=== Begin Enclosure ===

(** X7. The key loader returns a key only when the blob holds a PEM block
    whose bytes parse as a PKIX public key that is an ECDSA key, or do
    not parse as a PKIX public key but parse as a certificate whose
    public key is an ECDSA key; the key returned is that key. *)
Theorem parseECPublicKeyFromPEM_success_iff (key : string) (pkey : ecdsa_PublicKey) :
  parseECPublicKeyFromPEM key = Ok pkey <->
  exists block,
    (pem_Decode key).1 = Some block
    /\ (x509_ParsePKIXPublicKey (pem_Bytes block) = Ok (KeyECDSA pkey)
        \/ ((exists e, x509_ParsePKIXPublicKey (pem_Bytes block) = Err e)
            /\ exists cert,
                 x509_ParseCertificate (pem_Bytes block) = Ok cert
                 /\ cert_PublicKey cert = KeyECDSA pkey)).
Proof.
  unfold parseECPublicKeyFromPEM. split.
  - destruct (pem_Decode key).1 as [block |]; [| discriminate].
    intros Hres. exists block. split; [reflexivity |]. revert Hres.
    destruct (x509_ParsePKIXPublicKey (pem_Bytes block)) as [parsedKey | e].
    + destruct parsedKey; cbn; try discriminate. intros [= ->]. now left.
    + destruct (x509_ParseCertificate (pem_Bytes block)) as [cert | e'];
        [| discriminate].
      destruct (cert_PublicKey cert) eqn:Hpk; cbn; try discriminate.
      intros [= ->]. right. split; [now exists e |]. now exists cert.
  - intros (block & -> & [-> | ((e & ->) & cert & -> & ->)]); reflexivity.
Qed.

(** X8. The constructor fails with the error of the key loader behind the
    text "Failed to parse public key: ", so a blob without PEM framing is
    refused with that text and the key-format error; it fails with the
    error of [jwk.New] as it is; otherwise it succeeds. *)
Theorem NewLicenseVerifier_cases (pemBytes : string) :
  (forall e,
     parseECPublicKeyFromPEM pemBytes = Err e ->
     NewLicenseVerifier pemBytes = Err ("Failed to parse public key: " +:+ e))
  /\ ((pem_Decode pemBytes).1 = None ->
      NewLicenseVerifier pemBytes
      = Err "Failed to parse public key: key must be a PEM encoded PKCS1 or PKCS8 key")
  /\ (forall pbKey e,
        parseECPublicKeyFromPEM pemBytes = Ok pbKey ->
        jwk_New pbKey = Err e ->
        NewLicenseVerifier pemBytes = Err e)
  /\ (forall pbKey key,
        parseECPublicKeyFromPEM pemBytes = Ok pbKey ->
        jwk_New pbKey = Ok key ->
        exists lv, NewLicenseVerifier pemBytes = Ok lv).
Proof.
  unfold NewLicenseVerifier. split; [| split; [| split]].
  - now intros e ->.
  - intros Hnone. unfold parseECPublicKeyFromPEM. now rewrite Hnone.
  - now intros pbKey e -> ->.
  - intros pbKey key -> ->. now eexists.
Qed.

End ConstructionCases.

(** A certificate gives its key. *)
Lemma parseECPublicKeyFromPEM_success_iff_witness :
  exists block,
    (@pem_Decode Sample.pem Sample.certificate).1 = Some block
    /\ (@x509_ParsePKIXPublicKey Sample.x509 (pem_Bytes block)
        = Ok (KeyECDSA Sample.issuer_key)
        \/ ((exists e, @x509_ParsePKIXPublicKey Sample.x509 (pem_Bytes block) = Err e)
            /\ exists cert,
                 @x509_ParseCertificate Sample.x509 (pem_Bytes block) = Ok cert
                 /\ cert_PublicKey cert = KeyECDSA Sample.issuer_key)).
Proof.
  apply (proj1 (@parseECPublicKeyFromPEM_success_iff Sample.pem Sample.x509
                  Sample.certificate Sample.issuer_key)).
  vm_compute; reflexivity.
Defined.

(** The blob "not-a-key" is refused by the constructor. *)
Lemma NewLicenseVerifier_cases_witness :
  @NewLicenseVerifier Sample.pem Sample.x509 Sample.jwk "not-a-key"
  = Err "Failed to parse public key: key must be a PEM encoded PKCS1 or PKCS8 key".
Proof.
  apply (proj1 (proj2 (@NewLicenseVerifier_cases Sample.pem Sample.x509 Sample.jwk
                         "not-a-key"))).
  reflexivity.
Defined.

(** ** What the deployment matcher returns *)

Section ClusterLicenseCases.
Context `{Platform, encoding_pem, crypto_x509, jwx_jwk, jwx_jwt, pkg_env}.

Lemma VerifyClusterLicense_verified (lic depID : string)
    (options : list jwt_ParseOption) (lv : LicenseVerifier) (token : jwt_Token)
    (info : LicenseInfo) :
  NewLicenseVerifier clusterPublicKey = Ok lv ->
  jwt_ParseString lic (parse_options lv options) = Ok token ->
  toLicenseInfo token = (info, None) ->
  VerifyClusterLicense lic depID options
  = if String.eqb (DeploymentID info) depID then None
    else Some "Invalid license - deployment ID doesn't match".
Proof.
  intros Hnew Hparse Hinfo. unfold VerifyClusterLicense.
  fold clusterPublicKey. rewrite Hnew, (Verify_parsed _ _ _ _ Hparse). cbn [fst].
  rewrite Hinfo. now destruct (String.eqb (DeploymentID info) depID).
Qed.

(** X9. [VerifyClusterLicense] returns no error only when the verifier
    was constructed from the embedded key, the parser accepted the
    license for that verifier, extraction succeeded, and the deployment
    id extracted is the expected one; and in that case it does. *)
Theorem VerifyClusterLicense_nil_iff (lic depID : string)
    (options : list jwt_ParseOption) :
  VerifyClusterLicense lic depID options = None <->
  exists lv token info,
    NewLicenseVerifier clusterPublicKey = Ok lv
    /\ jwt_ParseString lic (parse_options lv options) = Ok token
    /\ toLicenseInfo token = (info, None)
    /\ DeploymentID info = depID.
Proof.
  split.
  - unfold VerifyClusterLicense. fold clusterPublicKey.
    destruct (NewLicenseVerifier clusterPublicKey) as [lv | e]; [| discriminate].
    destruct (jwt_ParseString lic (parse_options lv options)) as [token | e] eqn:Hparse.
    + rewrite (Verify_parsed _ _ _ _ Hparse). cbn [fst].
      destruct (toLicenseInfo token) as [info [e |]] eqn:Hinfo; [discriminate |].
      destruct (String.eqb_spec (DeploymentID info) depID) as [Heq | Hne];
        [| discriminate].
      intros _. now exists lv, token, info.
    + rewrite (Verify_rejected _ _ _ _ Hparse). discriminate.
  - intros (lv & token & info & Hnew & Hparse & Hinfo & <-).
    rewrite (VerifyClusterLicense_verified _ _ _ _ _ _ Hnew Hparse Hinfo).
    now rewrite String.eqb_refl.
Qed.

(** X10. A license whose deployment-id claim is absent or is not a string
    binds to no deployment: when it verifies and its other claims are in
    order, [VerifyClusterLicense] accepts it for the empty expected id
    and refuses it with the mismatch error for every other expected
    id. *)
Theorem VerifyClusterLicense_no_deploymentId (lic depID : string)
    (options : list jwt_ParseOption) (lv : LicenseVerifier) (token : jwt_Token)
    (claims : gmap string any) (accID storageCap : float64)
    (orgName planName : string) :
  NewLicenseVerifier clusterPublicKey = Ok lv ->
  jwt_ParseString lic (parse_options lv options) = Ok token ->
  AsMap token = Ok claims ->
  not_string_at claims deploymentID ->
  claims !! accountID = Some (AnyFloat64 accID) ->
  float64_lt accID float64_zero = false ->
  claims !! organization = Some (AnyString orgName) ->
  claims !! capacity = Some (AnyFloat64 storageCap) ->
  claims !! plan = Some (AnyString planName) ->
  (depID = "" -> VerifyClusterLicense lic depID options = None)
  /\ (depID <> "" ->
      VerifyClusterLicense lic depID options
      = Some "Invalid license - deployment ID doesn't match").
Proof.
  intros Hnew Hparse Hmap Hdid Haid Hneg Horg Hcap Hplan.
  pose proof (toLicenseInfo_ok token claims accID storageCap orgName planName
                Hmap Haid Hneg Horg Hcap Hplan) as Hinfo.
  rewrite (assert_string_not_at _ _ Hdid) in Hinfo. cbn [fst] in Hinfo.
  rewrite (VerifyClusterLicense_verified _ depID _ _ _ _ Hnew Hparse Hinfo).
  cbn [DeploymentID]. split.
  - now intros ->.
  - intros Hne. destruct (String.eqb_spec "" depID) as [Heq | _]; [| reflexivity].
    now destruct Hne.
Qed.

(** X11. Every error of [VerifyClusterLicense] is one of these: the error
    of the key loader behind "Failed to parse public key: "; the error of
    [jwk.New]; the error of the parser behind "failed to verify license:
    "; the error of extraction; or the mismatch error, returned when
    extraction succeeded with a deployment id other than the expected
    one. *)
Theorem VerifyClusterLicense_error_cases (lic depID : string)
    (options : list jwt_ParseOption) (e : error) :
  VerifyClusterLicense lic depID options = Some e ->
  (exists e0,
     parseECPublicKeyFromPEM clusterPublicKey = Err e0
     /\ e = "Failed to parse public key: " +:+ e0)
  \/ (exists pbKey,
        parseECPublicKeyFromPEM clusterPublicKey = Ok pbKey
        /\ jwk_New pbKey = Err e)
  \/ (exists lv,
        NewLicenseVerifier clusterPublicKey = Ok lv
        /\ ((exists e0,
               jwt_ParseString lic (parse_options lv options) = Err e0
               /\ e = "failed to verify license: " +:+ e0)
            \/ (exists token,
                  jwt_ParseString lic (parse_options lv options) = Ok token
                  /\ toLicenseInfo token = (LicenseInfo_zero, Some e))
            \/ (exists token info,
                  jwt_ParseString lic (parse_options lv options) = Ok token
                  /\ toLicenseInfo token = (info, None)
                  /\ DeploymentID info <> depID
                  /\ e = "Invalid license - deployment ID doesn't match"))).
Proof.
  unfold VerifyClusterLicense. fold clusterPublicKey.
  destruct (NewLicenseVerifier clusterPublicKey) as [lv | e1] eqn:Hnew.
  - intros Hres. right. right. exists lv. split; [reflexivity |]. revert Hres.
    destruct (jwt_ParseString lic (parse_options lv options)) as [token | e0] eqn:Hparse.
    + rewrite (Verify_parsed _ _ _ _ Hparse). cbn [fst].
      destruct (toLicenseInfo token) as [info [e2 |]] eqn:Hinfo.
      * intros [= <-]. right. left. exists token. split; [reflexivity |].
        now rewrite (toLicenseInfo_error_zero token info e2 Hinfo) in Hinfo.
      * destruct (String.eqb_spec (DeploymentID info) depID) as [Heq | Hne];
          cbn; [discriminate |].
        intros [= <-]. right. right. now exists token, info.
    + rewrite (Verify_rejected _ _ _ _ Hparse). cbn [fst].
      intros [= <-]. left. now exists e0.
  - intros [= <-]. revert Hnew. unfold NewLicenseVerifier.
    destruct (parseECPublicKeyFromPEM clusterPublicKey) as [pbKey | e0].
    + destruct (jwk_New pbKey) as [key | e2] eqn:Hjwk; [discriminate |].
      intros [= <-]. right. left. now exists pbKey.
    + intros [= <-]. left. now exists e0.
Qed.

End ClusterLicenseCases.


(** The Acme license is accepted for its own deployment. *)
Lemma VerifyClusterLicense_nil_iff_witness :
  @VerifyClusterLicense Sample.platform Sample.pem Sample.x509 Sample.jwk
    Sample.jwt Sample.env "acme" "dep-123" []
  = None.
Proof.
  apply (proj2 (@VerifyClusterLicense_nil_iff Sample.platform Sample.pem
                  Sample.x509 Sample.jwk Sample.jwt Sample.env
                  "acme" "dep-123" [])).
  exists Sample.verifier, Sample.acme_token,
    {| Email := "ops@acme.example"; Organization := "Acme"; AccountID := 42;
       DeploymentID := "dep-123"; StorageCapacity := 100; Plan := "enterprise";
       ExpiresAt := Sample.now + 86400 |}.
  repeat split; vm_compute; reflexivity.
Defined.

(** The legacy license is accepted for the empty deployment id and
    refused for dep-123. *)
Lemma VerifyClusterLicense_no_deploymentId_witness :
  @VerifyClusterLicense Sample.platform Sample.pem Sample.x509 Sample.jwk
    Sample.jwt Sample.env "legacy" "" []
  = None
  /\ @VerifyClusterLicense Sample.platform Sample.pem Sample.x509 Sample.jwk
       Sample.jwt Sample.env "legacy" "dep-123" []
     = Some "Invalid license - deployment ID doesn't match".
Proof.
  assert (Hnew : @NewLicenseVerifier Sample.pem Sample.x509 Sample.jwk
                   (@clusterPublicKey Sample.env)
                 = Ok Sample.verifier) by (vm_compute; reflexivity).
  assert (Hparse : @jwt_ParseString Sample.jwt "legacy"
                     (parse_options Sample.verifier [])
                   = Ok Sample.legacy_token) by (vm_compute; reflexivity).
  assert (Hdid : not_string_at Sample.legacy_claims deploymentID)
    by (left; vm_compute; reflexivity).
  assert (Haid : Sample.legacy_claims !! accountID = Some (AnyFloat64 (float64_of_Z 42)))
    by (vm_compute; reflexivity).
  assert (Horg : Sample.legacy_claims !! organization = Some (AnyString "Acme"))
    by (vm_compute; reflexivity).
  assert (Hcap : Sample.legacy_claims !! capacity = Some (AnyFloat64 (float64_of_Z 100)))
    by (vm_compute; reflexivity).
  assert (Hplan : Sample.legacy_claims !! plan = Some (AnyString "enterprise"))
    by (vm_compute; reflexivity).
  split.
  - apply (proj1 (@VerifyClusterLicense_no_deploymentId Sample.platform Sample.pem
                    Sample.x509 Sample.jwk Sample.jwt Sample.env "legacy" "" []
                    Sample.verifier Sample.legacy_token Sample.legacy_claims
                    (float64_of_Z 42) (float64_of_Z 100) "Acme" "enterprise"
                    Hnew Hparse eq_refl Hdid Haid eq_refl Horg Hcap Hplan)).
    reflexivity.
  - apply (proj2 (@VerifyClusterLicense_no_deploymentId Sample.platform Sample.pem
                    Sample.x509 Sample.jwk Sample.jwt Sample.env "legacy" "dep-123" []
                    Sample.verifier Sample.legacy_token Sample.legacy_claims
                    (float64_of_Z 42) (float64_of_Z 100) "Acme" "enterprise"
                    Hnew Hparse eq_refl Hdid Haid eq_refl Horg Hcap Hplan)).
    discriminate.
Defined.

=== End Enclosure ===

ASSIGNMENT: Return the material exactly as it stands above, but only from its first line to the line containing "public key is", both ends included.

EXERCISE SOLUTION:
(** X7. The key loader returns a key only when the blob holds a PEM block
    whose bytes parse as a PKIX public key that is an ECDSA key, or do
    not parse as a PKIX public key but parse as a certificate whose
    public key is an ECDSA key; the key returned is that key. *)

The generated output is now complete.